On Friday, June 03, 2011 03:49:00 PM Les Mikesell wrote:
On 6/3/2011 1:28 PM, Lamar Owen wrote:
Go back and look at the changelogs of the PostgreSQL packages.
Give me a hint about what to look for. As I recall I always installed postgresql from source in those days because the disto packages were so far behind or broken.
So, did you provide community-based feedback to the then PostgreSQL RPM packager? Any bugzilla entries? Any e-mails? Anything?
Sounds like the packager at the time could have used some good feedback, instead of you bailing out, installing from source.
And this is the Community in CentOS; as you have defined it here in this thread, Les. The users, not the developers; the ones who provide good feedback, but don't necessarily build (develop) the system. Your definition was: "[The community is] not the development community that pushes wild and crazy changes into fedora that I'm talking about." (antecedent of your 'it's' in the original is in brackets).
This same community is here, and it's vibrant. I see many of the same names I've seen for over ten years. Doing essentially the same thing, and giving feedback if they're not actively developing or packaging. Some are a tad more crotchety than before, but it's a familiar community.
Oh, I almost forgot to mention: I *was* the community packager at the time. And I could have used more useful, constructive, non-trollish feedback at the time. Like I got from Sander Steffann, Kaj Niemi, Alvaro Herrera and the tireless developer to whom I handed the packager role, Devrim Gunduz, who is doing outstanding work in that role even today. A vibrant developer community, one I miss, to tell you the truth.

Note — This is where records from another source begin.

(** looking for a byte from [off] on finds it only at [off] itself: the
    loop tests the same place in every round.  [substr] returns the [n] bytes
    from [idx] on inside the array, the whole rest for [n = 0] at the
    beginning, and reads one byte too far when [idx + n = N + 1]. *)
Theorem fstring_search_spec N d p off :
  length d = N → (Z.of_nat N < 2 ^ 63)%Z →
  find_first N p off d = Ok (if bool_decide (off < N) && default false (p <$> d !! off) then Some off else None) ∧
  (∀ idx n, 0 < n → idx + n ≤ N → substr N idx n d = Ok (take n (drop idx d))) ∧
  (0 < N → substr N 0 0 d = Ok d) ∧
  (∀ idx n, idx ≤ N → idx + n = S N → substr N idx n d = Fault OutOfBounds).
Proof.
  intros Hd HN. split; [|split; [|split]].
  - unfold find_first. case_bool_decide as Hoff; cbn [andb].
    + destruct (lookup_lt_is_Some_2 d off ltac:(lia)) as [c Hc]. rewrite Hc. cbn [fmap option_fmap option_map default].
      destruct (p c) eqn:Hp.
      * cbn [run_loop]. destruct (Nat.ltb_spec off N); [|lia]. simpl. by rewrite Hp.
      * match goal with |- run_loop _ ?f _ = _ => set (body := f) end.
        assert (Hb : ∀ i, body i = Ok (if i <? N then inl (S i) else inr None)).
        { intros i. unfold body. destruct (i <? N); [|done]. simpl. by rewrite Hp. }
        clearbody body.
        assert (Hloop : ∀ k i, i + k = N → run_loop (S k) body i = Ok None).
        { induction k as [|k IH]; intros i Hi; cbn [run_loop]; rewrite Hb;
            destruct (Nat.ltb_spec i N); try lia; [done|]. apply IH. lia. }
        apply Hloop. lia.
    + cbn [run_loop]. destruct (Nat.ltb_spec off N); [lia|done].
  - intros idx n Hn Hle. unfold substr. destruct (Nat.ltb_spec N idx); [lia|].
    rewrite wrap_small by lia. destruct (Z.leb_spec (Z.of_nat idx + Z.of_nat n - 1) (Z.of_nat N)); [|lia].
    unfold memread. by rewrite decide_True by lia.
  - intros H0. unfold substr. destruct (Nat.ltb_spec N 0); [lia|].
    change (wrap 64 (Z.of_nat 0 + Z.of_nat 0 - 1))%Z with (2 ^ 64 - 1)%Z.
    destruct (Z.leb_spec (2 ^ 64 - 1) (Z.of_nat N)); [lia|]. unfold memread. rewrite decide_True by lia.
    rewrite drop_0, take_ge by lia. done.
  - intros idx n Hi Hn. unfold substr. destruct (Nat.ltb_spec N idx); [lia|].
    rewrite wrap_small by lia. destruct (Z.leb_spec (Z.of_nat idx + Z.of_nat n - 1) (Z.of_nat N)); [|lia].
    unfold memread. by rewrite decide_False by lia.
Qed.

(** ** Witnesses *)

Lemma demo_free : nul_free (lit "hello,world").
Proof. unfold nul_free. by apply (bool_decide_unpack _). Qed.

Lemma fstring_roundtrip_witness :
  ∃ d, fstring_string 8 (lit "hello,world") = Ok d ∧ fs_str d = Ok (lit "hello,w").
Proof.
  destruct (fstring_roundtrip 8 (lit "hello,world")) as (d & Hd & _ & _ & Hs & _).
  - lia.
  - exact demo_free.
  - exists d. split; [exact Hd|exact Hs].
Defined.

Lemma fstring_append_spec_witness :
  ∃ d, append 16 (Some (c_str (lit "by"))) 2 (padded 16 (lit "hello,world")) = Ok d ∧
    fs_ok 16 (lit "hello,worldby") d.
Proof.
  apply (fstring_append_spec 16 (lit "hello,world") (lit "by") [nul]).
  - split; [reflexivity|]. split; [exact demo_free|]. simpl. lia.
  - unfold nul_free. by apply (bool_decide_unpack _).
Defined.

(** [w] comes after [W], and still [hello,World > hello,world]. *)
Lemma fstring_compare_spec_witness :
  gt_fs 16 (padded 16 (lit "hello,world")) (padded 16 (lit "hello,World")) = Ok true ∧
  str_compare (lit "hello,World") (lit "hello,world") = Lt.
Proof.
  split; [|reflexivity].
  refine (eq_trans (proj2 (proj2 (proj1 (fstring_compare_spec 16 (lit "hello,World") (lit "hello,world") _ _ _ _)))) _).
  - split; [reflexivity|]. split; [unfold nul_free; by apply (bool_decide_unpack _)|]. simpl. lia.
  - split; [reflexivity|]. split; [exact demo_free|]. simpl. lia.
  - reflexivity.
Defined.

Lemma fstring_search_spec_witness :
  find_first_of 4 "b" 0 (lit "abc" ++ [nul]) = Ok None ∧
  substr 4 2 3 (lit "abc" ++ [nul]) = Fault OutOfBounds.
Proof.
  split.
  - refine (eq_trans (proj1 (fstring_search_spec 4 (lit "abc" ++ [nul]) _ 0 _ _)) _); reflexivity.
  - apply (fstring_search_spec 4 (lit "abc" ++ [nul]) (λ _, true) 0); [reflexivity | reflexivity | lia | lia].
Defined.

Lemma fstring_outside_spec_witness :
  eq_std 16 (lit "hello" ++ [nul]) (padded 16 (lit "hello,")) = Ok false ∧
  eq_lit (lit "hello," ++ nul :: lit "x") (padded 16 (lit "hello,")) = Ok true.
Proof.
  destruct (fstring_outside_spec 16 (lit "hello,") (padded 16 (lit "hello,"))) as (_ & _ & _ & H1 & H2).
  - split; [reflexivity|]. split; [unfold nul_free; by apply (bool_decide_unpack _)|]. simpl. lia.
  - split; [exact (H1 _)|]. refine (H2 (lit "hello,") (lit "x") _). unfold nul_free. by apply (bool_decide_unpack _).
Defined.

The rh.com contact/packager changed a few times, but I was the community packager from 6.1 or so through a good part of FC2's development. Log in to a CentOS 4 machine that has postgresql installed from CentOS-Base repo, and issue a 'rpm -q --changelog postgresql' and scroll up a couple of dozen lines or so from the end (date tagged Fri Nov 21 2003). The PostgreSQL core developer Tom Lane took the Red Hat internal reins, and is still there (employed by Red Hat and in the PostgreSQL Core Team). Tom does outstanding work. PostgreSQL, just to name one project, is very much helped by Red Hat, in upstream Core roles.